Go through the material below line by line and count those containing "EqDecision". Write the count and nothing more.

- Provided material:

□ □ □ □ □

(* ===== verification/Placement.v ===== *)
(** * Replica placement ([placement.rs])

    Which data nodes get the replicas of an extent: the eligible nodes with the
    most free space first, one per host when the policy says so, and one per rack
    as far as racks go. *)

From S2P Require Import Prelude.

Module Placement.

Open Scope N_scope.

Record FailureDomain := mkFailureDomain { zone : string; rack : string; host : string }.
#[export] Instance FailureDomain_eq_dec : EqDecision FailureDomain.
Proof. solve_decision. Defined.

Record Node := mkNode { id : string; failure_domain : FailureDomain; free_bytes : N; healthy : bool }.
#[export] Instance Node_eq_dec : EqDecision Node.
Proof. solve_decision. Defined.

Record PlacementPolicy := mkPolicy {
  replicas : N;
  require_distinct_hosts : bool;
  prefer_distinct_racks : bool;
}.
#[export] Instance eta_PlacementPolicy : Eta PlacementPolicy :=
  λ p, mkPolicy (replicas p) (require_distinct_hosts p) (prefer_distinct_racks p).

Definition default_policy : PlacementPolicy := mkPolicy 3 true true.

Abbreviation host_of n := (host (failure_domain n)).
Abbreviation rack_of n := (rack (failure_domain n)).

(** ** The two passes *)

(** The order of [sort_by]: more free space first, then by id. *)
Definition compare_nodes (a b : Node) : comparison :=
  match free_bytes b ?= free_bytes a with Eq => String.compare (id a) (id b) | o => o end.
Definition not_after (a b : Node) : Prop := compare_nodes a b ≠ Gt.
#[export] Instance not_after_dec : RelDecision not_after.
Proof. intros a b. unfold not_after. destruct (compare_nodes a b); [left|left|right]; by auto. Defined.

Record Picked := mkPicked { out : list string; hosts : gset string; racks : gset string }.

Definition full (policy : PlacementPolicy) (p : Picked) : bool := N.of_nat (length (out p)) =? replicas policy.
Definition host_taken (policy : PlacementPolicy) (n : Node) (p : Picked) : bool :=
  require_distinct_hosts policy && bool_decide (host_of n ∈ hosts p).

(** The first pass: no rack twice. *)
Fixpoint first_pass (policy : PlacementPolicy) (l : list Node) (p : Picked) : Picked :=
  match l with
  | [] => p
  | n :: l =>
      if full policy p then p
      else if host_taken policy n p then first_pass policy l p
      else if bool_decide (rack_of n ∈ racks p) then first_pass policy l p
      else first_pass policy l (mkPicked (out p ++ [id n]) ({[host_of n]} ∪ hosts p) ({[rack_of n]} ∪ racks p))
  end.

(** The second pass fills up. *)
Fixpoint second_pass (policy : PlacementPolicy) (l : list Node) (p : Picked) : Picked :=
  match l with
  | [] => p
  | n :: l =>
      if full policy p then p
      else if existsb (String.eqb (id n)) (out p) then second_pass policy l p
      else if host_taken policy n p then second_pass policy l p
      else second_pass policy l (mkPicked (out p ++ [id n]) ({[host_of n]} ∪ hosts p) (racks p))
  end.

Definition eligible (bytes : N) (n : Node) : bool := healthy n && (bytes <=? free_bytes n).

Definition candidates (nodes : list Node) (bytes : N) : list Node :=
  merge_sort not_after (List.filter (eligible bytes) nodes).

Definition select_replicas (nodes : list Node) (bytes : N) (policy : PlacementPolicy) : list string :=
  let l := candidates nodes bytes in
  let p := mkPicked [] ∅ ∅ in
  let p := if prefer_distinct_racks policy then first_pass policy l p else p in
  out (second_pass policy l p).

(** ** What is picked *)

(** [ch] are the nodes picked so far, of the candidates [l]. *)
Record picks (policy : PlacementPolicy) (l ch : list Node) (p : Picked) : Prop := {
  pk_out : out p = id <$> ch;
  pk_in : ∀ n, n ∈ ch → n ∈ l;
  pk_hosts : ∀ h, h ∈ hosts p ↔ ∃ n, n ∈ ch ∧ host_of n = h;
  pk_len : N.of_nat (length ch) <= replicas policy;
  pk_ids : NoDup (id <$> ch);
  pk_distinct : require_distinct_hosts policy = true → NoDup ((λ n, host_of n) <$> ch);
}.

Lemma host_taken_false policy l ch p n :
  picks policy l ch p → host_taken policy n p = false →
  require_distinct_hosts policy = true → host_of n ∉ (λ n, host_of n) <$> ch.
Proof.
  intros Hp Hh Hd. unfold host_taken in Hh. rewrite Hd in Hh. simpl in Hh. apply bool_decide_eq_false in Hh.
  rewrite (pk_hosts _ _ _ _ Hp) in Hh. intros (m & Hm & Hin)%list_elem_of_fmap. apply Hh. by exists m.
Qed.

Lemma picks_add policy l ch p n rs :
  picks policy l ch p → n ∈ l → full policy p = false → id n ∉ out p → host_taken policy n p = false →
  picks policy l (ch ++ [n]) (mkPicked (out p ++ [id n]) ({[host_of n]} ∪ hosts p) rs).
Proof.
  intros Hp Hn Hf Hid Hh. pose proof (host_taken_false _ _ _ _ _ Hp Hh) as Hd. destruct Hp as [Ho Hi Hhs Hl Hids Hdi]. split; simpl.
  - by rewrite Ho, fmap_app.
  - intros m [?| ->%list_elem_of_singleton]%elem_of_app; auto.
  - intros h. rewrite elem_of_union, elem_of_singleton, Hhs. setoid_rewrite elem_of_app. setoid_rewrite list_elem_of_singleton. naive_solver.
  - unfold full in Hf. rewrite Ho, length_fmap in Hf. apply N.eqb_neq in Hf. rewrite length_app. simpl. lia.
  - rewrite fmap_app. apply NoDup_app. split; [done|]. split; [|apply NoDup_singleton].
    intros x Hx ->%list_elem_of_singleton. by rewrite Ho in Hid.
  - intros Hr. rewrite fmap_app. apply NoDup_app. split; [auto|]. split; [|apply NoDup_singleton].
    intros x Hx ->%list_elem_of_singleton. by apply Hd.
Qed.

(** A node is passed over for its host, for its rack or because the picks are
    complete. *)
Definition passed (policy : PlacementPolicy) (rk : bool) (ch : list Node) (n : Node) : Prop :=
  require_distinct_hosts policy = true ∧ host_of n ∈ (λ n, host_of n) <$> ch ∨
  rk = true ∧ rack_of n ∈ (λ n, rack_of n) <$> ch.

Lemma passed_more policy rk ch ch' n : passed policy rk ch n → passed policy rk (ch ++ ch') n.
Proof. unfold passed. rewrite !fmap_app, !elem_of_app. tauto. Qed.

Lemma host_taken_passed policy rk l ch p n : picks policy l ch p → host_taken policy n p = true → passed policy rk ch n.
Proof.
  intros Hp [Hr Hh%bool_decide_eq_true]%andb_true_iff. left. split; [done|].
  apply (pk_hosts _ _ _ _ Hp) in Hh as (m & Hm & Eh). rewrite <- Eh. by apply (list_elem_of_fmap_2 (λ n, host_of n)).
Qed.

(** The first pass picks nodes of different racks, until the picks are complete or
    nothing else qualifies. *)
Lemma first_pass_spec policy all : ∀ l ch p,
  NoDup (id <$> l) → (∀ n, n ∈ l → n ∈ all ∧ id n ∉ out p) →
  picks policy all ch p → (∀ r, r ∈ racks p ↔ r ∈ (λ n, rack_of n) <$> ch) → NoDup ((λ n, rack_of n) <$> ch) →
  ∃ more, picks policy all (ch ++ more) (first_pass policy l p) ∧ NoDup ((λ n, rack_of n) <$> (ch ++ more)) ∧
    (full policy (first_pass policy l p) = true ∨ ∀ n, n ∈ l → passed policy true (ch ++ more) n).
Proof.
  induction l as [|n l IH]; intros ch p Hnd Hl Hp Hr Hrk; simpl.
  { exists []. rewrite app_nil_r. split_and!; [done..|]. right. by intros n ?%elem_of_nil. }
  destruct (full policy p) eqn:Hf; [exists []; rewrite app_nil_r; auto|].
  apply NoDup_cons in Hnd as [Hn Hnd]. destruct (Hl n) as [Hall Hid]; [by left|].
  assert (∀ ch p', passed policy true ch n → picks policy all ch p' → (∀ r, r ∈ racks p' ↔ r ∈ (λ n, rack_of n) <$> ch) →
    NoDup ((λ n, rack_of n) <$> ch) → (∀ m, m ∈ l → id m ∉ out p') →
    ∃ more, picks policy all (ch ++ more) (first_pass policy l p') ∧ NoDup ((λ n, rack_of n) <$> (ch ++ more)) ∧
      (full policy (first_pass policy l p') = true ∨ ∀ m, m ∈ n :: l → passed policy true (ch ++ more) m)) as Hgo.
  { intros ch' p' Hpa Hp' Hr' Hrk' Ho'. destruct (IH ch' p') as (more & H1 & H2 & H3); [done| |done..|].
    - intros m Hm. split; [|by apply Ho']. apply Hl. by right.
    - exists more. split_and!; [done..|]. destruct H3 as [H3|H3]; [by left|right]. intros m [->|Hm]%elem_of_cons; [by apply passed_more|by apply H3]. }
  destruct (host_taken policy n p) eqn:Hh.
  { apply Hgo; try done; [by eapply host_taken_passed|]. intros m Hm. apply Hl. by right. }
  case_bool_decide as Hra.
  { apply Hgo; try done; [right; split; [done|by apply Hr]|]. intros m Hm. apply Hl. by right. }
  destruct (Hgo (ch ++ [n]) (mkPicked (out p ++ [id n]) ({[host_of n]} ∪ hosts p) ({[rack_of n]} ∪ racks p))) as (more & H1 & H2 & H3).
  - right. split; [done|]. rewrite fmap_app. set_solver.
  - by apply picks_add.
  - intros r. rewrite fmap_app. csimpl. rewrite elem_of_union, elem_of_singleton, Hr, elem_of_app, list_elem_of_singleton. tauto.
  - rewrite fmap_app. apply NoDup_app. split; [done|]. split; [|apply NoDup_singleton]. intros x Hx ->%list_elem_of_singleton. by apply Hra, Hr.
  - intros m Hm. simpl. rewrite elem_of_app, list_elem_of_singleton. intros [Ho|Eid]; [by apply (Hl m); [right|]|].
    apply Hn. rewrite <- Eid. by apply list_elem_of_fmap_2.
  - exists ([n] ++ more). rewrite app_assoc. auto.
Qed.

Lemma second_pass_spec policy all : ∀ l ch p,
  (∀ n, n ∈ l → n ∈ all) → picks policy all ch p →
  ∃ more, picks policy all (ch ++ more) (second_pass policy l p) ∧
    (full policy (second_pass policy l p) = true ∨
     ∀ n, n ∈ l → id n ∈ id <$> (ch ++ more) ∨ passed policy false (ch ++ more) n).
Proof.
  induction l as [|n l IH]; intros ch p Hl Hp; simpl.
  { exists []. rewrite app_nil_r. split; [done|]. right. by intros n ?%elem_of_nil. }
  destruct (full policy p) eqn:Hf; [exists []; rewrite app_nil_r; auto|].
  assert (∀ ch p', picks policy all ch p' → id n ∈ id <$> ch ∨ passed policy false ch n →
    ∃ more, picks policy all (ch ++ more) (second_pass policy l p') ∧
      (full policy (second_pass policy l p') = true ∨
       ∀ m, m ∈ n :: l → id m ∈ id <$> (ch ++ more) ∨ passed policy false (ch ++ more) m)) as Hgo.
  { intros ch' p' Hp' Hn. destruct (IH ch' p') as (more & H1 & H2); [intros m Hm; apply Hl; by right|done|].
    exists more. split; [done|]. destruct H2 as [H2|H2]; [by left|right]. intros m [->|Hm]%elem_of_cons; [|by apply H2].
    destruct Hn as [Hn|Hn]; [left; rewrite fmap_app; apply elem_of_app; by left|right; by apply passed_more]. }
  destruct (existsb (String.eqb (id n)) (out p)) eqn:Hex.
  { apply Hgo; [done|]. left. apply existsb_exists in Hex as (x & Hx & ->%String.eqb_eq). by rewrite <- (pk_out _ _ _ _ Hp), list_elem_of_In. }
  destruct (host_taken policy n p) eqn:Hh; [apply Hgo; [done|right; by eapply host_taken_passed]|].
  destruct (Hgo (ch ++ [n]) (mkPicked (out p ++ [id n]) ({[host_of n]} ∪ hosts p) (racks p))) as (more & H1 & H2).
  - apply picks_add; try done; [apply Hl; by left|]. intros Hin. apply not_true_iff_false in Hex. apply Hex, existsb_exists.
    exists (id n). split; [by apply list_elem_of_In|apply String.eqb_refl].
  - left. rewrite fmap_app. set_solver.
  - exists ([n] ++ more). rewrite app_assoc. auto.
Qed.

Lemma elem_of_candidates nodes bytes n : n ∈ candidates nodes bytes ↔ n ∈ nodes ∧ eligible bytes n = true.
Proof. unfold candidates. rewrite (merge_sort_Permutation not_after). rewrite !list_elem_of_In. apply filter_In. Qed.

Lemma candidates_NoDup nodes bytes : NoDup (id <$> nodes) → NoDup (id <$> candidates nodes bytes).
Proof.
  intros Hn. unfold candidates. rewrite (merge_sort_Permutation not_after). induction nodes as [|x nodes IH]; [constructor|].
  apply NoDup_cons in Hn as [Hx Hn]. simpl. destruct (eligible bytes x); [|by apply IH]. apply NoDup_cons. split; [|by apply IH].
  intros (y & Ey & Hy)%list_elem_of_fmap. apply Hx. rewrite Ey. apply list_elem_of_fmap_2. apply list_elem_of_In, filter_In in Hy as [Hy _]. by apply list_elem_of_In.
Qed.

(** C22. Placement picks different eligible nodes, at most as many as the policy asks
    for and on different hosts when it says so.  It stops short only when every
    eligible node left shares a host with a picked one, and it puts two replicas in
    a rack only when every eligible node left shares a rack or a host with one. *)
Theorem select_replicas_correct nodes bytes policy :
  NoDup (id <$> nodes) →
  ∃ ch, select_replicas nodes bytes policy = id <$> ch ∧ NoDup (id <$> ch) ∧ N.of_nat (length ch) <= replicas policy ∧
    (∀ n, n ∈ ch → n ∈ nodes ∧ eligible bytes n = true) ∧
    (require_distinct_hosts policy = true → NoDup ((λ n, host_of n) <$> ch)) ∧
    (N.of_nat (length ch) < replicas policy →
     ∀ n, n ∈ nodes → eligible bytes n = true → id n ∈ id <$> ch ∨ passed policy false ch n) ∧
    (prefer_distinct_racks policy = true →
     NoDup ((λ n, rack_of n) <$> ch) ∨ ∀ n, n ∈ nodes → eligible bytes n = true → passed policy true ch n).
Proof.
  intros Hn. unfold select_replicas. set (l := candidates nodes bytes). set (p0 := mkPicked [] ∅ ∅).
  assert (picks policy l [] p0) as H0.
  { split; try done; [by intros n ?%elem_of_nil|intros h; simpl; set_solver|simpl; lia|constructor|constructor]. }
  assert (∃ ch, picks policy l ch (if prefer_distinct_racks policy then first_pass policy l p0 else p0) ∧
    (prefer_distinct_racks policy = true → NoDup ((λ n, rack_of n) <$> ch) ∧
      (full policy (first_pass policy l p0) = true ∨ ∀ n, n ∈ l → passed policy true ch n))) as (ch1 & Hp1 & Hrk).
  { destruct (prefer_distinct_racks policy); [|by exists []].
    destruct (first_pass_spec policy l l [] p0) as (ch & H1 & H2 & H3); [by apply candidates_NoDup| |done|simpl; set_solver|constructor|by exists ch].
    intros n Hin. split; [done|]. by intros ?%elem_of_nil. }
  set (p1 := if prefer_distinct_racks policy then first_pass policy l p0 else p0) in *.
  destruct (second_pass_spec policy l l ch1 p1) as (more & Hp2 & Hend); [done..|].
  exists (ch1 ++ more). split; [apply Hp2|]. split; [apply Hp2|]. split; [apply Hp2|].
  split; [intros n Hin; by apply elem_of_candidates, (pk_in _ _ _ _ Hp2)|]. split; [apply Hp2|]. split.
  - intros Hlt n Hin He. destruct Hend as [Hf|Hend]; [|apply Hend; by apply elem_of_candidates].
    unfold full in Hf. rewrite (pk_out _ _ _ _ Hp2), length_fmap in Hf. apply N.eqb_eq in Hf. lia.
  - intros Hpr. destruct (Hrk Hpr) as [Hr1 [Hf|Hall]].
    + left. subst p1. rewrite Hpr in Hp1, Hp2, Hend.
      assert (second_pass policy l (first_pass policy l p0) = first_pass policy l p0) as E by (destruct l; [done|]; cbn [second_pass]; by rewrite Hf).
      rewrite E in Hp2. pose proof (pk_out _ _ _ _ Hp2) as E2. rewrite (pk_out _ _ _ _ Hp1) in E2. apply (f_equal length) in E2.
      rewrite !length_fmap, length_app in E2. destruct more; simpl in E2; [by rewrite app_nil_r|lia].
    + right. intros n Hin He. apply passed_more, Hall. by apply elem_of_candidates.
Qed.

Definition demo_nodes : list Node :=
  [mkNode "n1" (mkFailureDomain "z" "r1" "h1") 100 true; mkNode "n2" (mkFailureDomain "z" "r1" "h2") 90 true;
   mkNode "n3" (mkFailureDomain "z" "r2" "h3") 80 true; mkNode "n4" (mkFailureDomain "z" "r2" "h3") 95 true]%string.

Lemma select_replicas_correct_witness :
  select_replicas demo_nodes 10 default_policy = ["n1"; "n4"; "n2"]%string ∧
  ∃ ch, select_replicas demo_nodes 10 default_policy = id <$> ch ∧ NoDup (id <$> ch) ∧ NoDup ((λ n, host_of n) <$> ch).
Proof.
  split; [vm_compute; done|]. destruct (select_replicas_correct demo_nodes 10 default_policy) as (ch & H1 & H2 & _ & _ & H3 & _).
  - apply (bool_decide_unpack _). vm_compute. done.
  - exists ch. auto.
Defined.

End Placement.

□ □ □ □ □

- Solution for this exercise:
2